§ **REQUIRED WORK**
In the data below, find the line that contains "intros Ht Hin Htd Hfp Etd Eg Hother." and the line that contains "rewrite (bool_decide_false (td_mid". Copy both, plus every line between them, exactly.

Stored data entries
★ ★ ★ ★ ★ ★ ★
Lemma section_read_audio d c s direction td fp :
  content_ok inet_ntop d c -> mc_type c = MEDIA_TYPE_AUDIO -> In MEDIA_TYPE_AUDIO (ps_contents s) ->
  get_transport_info (str "audio") d = Some td -> td_identity_fingerprint td = Some fp ->
  ps_audio_td s = td_read MEDIA_TYPE_AUDIO td fp ->
  ps_audio_ssrc s = stream_infos (mc_send_streams c) ->
  section_read d (parsed_desc direction true s) c.
Proof.
  intros [_ _ H3 _ H5] Ht Hin Htd Hfp Etd Einfos.
  destruct (parsed_content s direction _ Hin) as (c' & Hc & Hs).
  exists td, (td_read MEDIA_TYPE_AUDIO td fp), c'. unfold mc_mid. rewrite Ht.
  split_and!; try done.
  - unfold get_transport_info, parsed_desc. cbn [sd_transport_infos List.find]. rewrite Etd.
    by rewrite bool_decide_true.
  - rewrite Hs. unfold parsed_streams, audio_streams. rewrite Einfos. by apply tracks_read.
Qed.

Lemma section_read_video d c s direction td fp :
  mc_type c = MEDIA_TYPE_VIDEO -> In MEDIA_TYPE_VIDEO (ps_contents s) ->
  get_transport_info (str "video") d = Some td -> td_identity_fingerprint td = Some fp ->
  ps_video_td s = td_read MEDIA_TYPE_VIDEO td fp -> ps_video_groups s = [] ->
  td_mid (ps_audio_td s) <> str "video" ->
  section_read d (parsed_desc direction true s) c.
Proof.
  intros Ht Hin Htd Hfp Etd Eg Hother.
  destruct (parsed_content s direction _ Hin) as (c' & Hc & Hs).
  exists td, (td_read MEDIA_TYPE_VIDEO td fp), c'. unfold mc_mid. rewrite Ht.
  split_and!; try done.
  - unfold get_transport_info, parsed_desc. cbn [sd_transport_infos List.find]. rewrite Etd.
    rewrite (bool_decide_false (td_mid (ps_audio_td s) = _)) by done. by rewrite bool_decide_true.
  - rewrite Hs. unfold parsed_streams, video_streams. rewrite Eg. by destruct (ps_video_ssrc s).
Qed.
End roundtrip.

Lemma print_parse (inet_ntop : IPAddress -> bytes) (d : SessionDescription)
    (direction : RtpDirection) (old : option SessionDescription) :
  desc_ok inet_ntop d ->
  exists d', parse_remote_sdp direction (desc_to_string inet_ntop d) old = Done (0, Some d') /\
    map mc_type (sd_contents d') = map mc_type (sd_contents d) /\
    sd_content_groups d' = [] /\
    forall c, In c (sd_contents d) -> section_read d d' c.
Proof.
  intros Hd. rewrite parse_printed by done. eexists. split; [done|]. destruct Hd as [Hok Hnd _].
  destruct (contents_cases _ Hnd) as [E|[(c & E)|(c1 & c2 & E & Hne)]]; rewrite E in *; clear E Hnd;
    cbn [fold_left].
  - done.
  - apply Forall_cons in Hok as [Hc _]. destruct (mc_type c) eqn:Ht; cbn [map]; rewrite Ht.
    + destruct (after_content_audio inet_ntop d c parse_start Hc Ht eq_refl) as (td & fp & Htd & Hfp & ->).
      split; [done|]. split; [done|]. intros ? [<-|[]].
      by apply (section_read_audio inet_ntop d c _ direction td fp Hc Ht); [left|..].
    + destruct (after_content_video inet_ntop d c parse_start Hc Ht eq_refl) as (td & fp & Htd & Hfp & ->).
      split; [done|]. split; [done|]. intros ? [<-|[]].
      by apply (section_read_video d c _ direction td fp Ht); [left|..].
  - apply Forall_cons in Hok as [Hc1 Hok]. apply Forall_cons in Hok as [Hc2 _]. cbn [map].
    destruct (mc_type c1) eqn:Ht1, (mc_type c2) eqn:Ht2; try done.
    + destruct (after_content_audio inet_ntop d c1 parse_start Hc1 Ht1 eq_refl) as (td1 & fp1 & Htd1 & Hfp1 & ->).
      destruct (after_content_video inet_ntop d c2 (mkParse (str "audio") [] [MEDIA_TYPE_AUDIO]
        (td_read MEDIA_TYPE_AUDIO td1 fp1) new_td (stream_infos (mc_send_streams c1)) [] []) Hc2 Ht2 eq_refl)
        as (td2 & fp2 & Htd2 & Hfp2 & E2). cbn -[after_content str] in *. rewrite E2.
      split; [done|]. split; [done|]. intros ? [<-|[<-|[]]].
      * by apply (section_read_audio inet_ntop d c1 _ direction td1 fp1 Hc1 Ht1); [left|..].
      * by apply (section_read_video d c2 _ direction td2 fp2 Ht2); [right; left|..].
    + destruct (after_content_video inet_ntop d c1 parse_start Hc1 Ht1 eq_refl) as (td1 & fp1 & Htd1 & Hfp1 & ->).
      destruct (after_content_audio inet_ntop d c2 (mkParse (str "video") [] [MEDIA_TYPE_VIDEO]
        new_td (td_read MEDIA_TYPE_VIDEO td1 fp1) [] (stream_infos (mc_send_streams c1)) []) Hc2 Ht2 eq_refl)
        as (td2 & fp2 & Htd2 & Hfp2 & E2). cbn -[after_content str] in *. rewrite E2.
      split; [done|]. split; [done|]. intros ? [<-|[<-|[]]].
      * by apply (section_read_video d c1 _ direction td1 fp1 Ht1); [left|..].
      * by apply (section_read_audio inet_ntop d c2 _ direction td2 fp2 Hc2 Ht2); [right; left|..].
Qed.

(** C7: the printed text of a description is read back.  For a description as
    the server makes it (audio and video at most once each, in any order;
    credentials, SSRC names and candidate fields without separators; a FIPS
    fingerprint of at most 64 bytes), [set_remote_sdp]'s parser accepts the
    text that [to_string] prints, whatever the candidates, directions, roles
    and streams are, and returns the same sections in the same order, each
    with its ICE credentials and its fingerprint.  The audio streams come back
    with their SSRCs, names and labels in order but without SSRC groups; no
    video stream comes back, because the printer's group lines are not what
    the parser looks for, and the parser adds the video tracks once per group;
    the BUNDLE group does not come back either. *)
Theorem sdp_print_parse (inet_ntop : IPAddress -> bytes) (d : SessionDescription)
    (direction : RtpDirection) (old : option SessionDescription) :
  desc_ok inet_ntop d ->
  exists d', parse_remote_sdp direction (desc_to_string inet_ntop d) old = Done (0, Some d') /\
    map mc_type (sd_contents d') = map mc_type (sd_contents d) /\
    sd_content_groups d' = [] /\
    forall c, In c (sd_contents d) -> section_read d d' c.
Proof. apply print_parse. Qed.

(** A description with everything the theorem speaks of. *)
Definition example_ntop (a : IPAddress) : bytes := str "192.0.2.7".

Definition example_candidate : Candidate :=
  {| component := 1; protocol := str "udp"; address := mk_addr (ip_v4 3221225991) 5000;
     cand_port := 5000; cand_priority := 2130706431; cand_username := []; cand_password := [];
     cand_type := str "host"; foundation := str "4234997325" |}.

Definition example_td (mid : bytes) : TransportDescription :=
  mkTd mid (str "ufra") (str "passwordpasswordpassword")
    (Some (mkFingerprint (str "sha-256") [xab; x01; xff])) ACTPASS.

Definition example_desc : SessionDescription :=
  mkDesc k_offer
    [mkContent MEDIA_TYPE_AUDIO k_send_recv true [example_candidate]
       [mkStreamParams (str "a0") [1; 2] [] (str "cn") (str "s0")];
     mkContent MEDIA_TYPE_VIDEO k_recv_only true []
       [mkStreamParams (str "v0") [3; 4] [mkSsrcGroup (str "FID") [3; 4]] (str "cn") (str "s0")]]
    [mkGroup BUNDLE [str "audio"; str "video"]]
    [example_td (str "audio"); example_td (str "video")].

Lemma example_transport_ok mid :
  transport_ok (example_td mid) (mkFingerprint (str "sha-256") [xab; x01; xff]).
Proof. split; [done|done|]. split; [done|]. split; [done|]. split; [done|]. cbn. unfold kMaxSize. lia. Qed.

Lemma example_desc_ok : desc_ok example_ntop example_desc.
Proof.
  split.
  - apply Forall_cons. split; [|apply Forall_singleton]; split.
    + apply Forall_singleton. by split.
    + eexists _, _. split; [reflexivity|apply example_transport_ok].
    + apply Forall_singleton. split; try done. cbn. lia.
    + apply (bool_decide_unpack _). by vm_compute.
    + apply (bool_decide_unpack _). by vm_compute.
    + done.
    + eexists _, _. split; [reflexivity|apply example_transport_ok].
    + apply Forall_singleton. split; try done; [cbn; lia|].
      intros g [<-|[]]. split; [done|]. cbn. lia.
    + apply (bool_decide_unpack _). by vm_compute.
    + apply (bool_decide_unpack _). by vm_compute.
  - apply (bool_decide_unpack _). by vm_compute.
  - intros g [<-|[]]. done.
Qed.

Lemma sdp_print_parse_witness :
  exists d', parse_remote_sdp k_inactive (desc_to_string example_ntop example_desc) None = Done (0, Some d') /\
    map mc_type (sd_contents d') = map mc_type (sd_contents example_desc) /\
    sd_content_groups d' = [] /\
    forall c, In c (sd_contents example_desc) -> section_read example_desc d' c.
Proof. apply (sdp_print_parse example_ntop example_desc k_inactive None), example_desc_ok. Defined.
★ ★ ★ ★ ★ ★ ★
§ **REPLY TO THE TASK**
  intros Ht Hin Htd Hfp Etd Eg Hother.
  destruct (parsed_content s direction _ Hin) as (c' & Hc & Hs).
  exists td, (td_read MEDIA_TYPE_VIDEO td fp), c'. unfold mc_mid. rewrite Ht.
  split_and!; try done.
  - unfold get_transport_info, parsed_desc. cbn [sd_transport_infos List.find]. rewrite Etd.
    rewrite (bool_decide_false (td_mid (ps_audio_td s) = _)) by done. by rewrite bool_decide_true.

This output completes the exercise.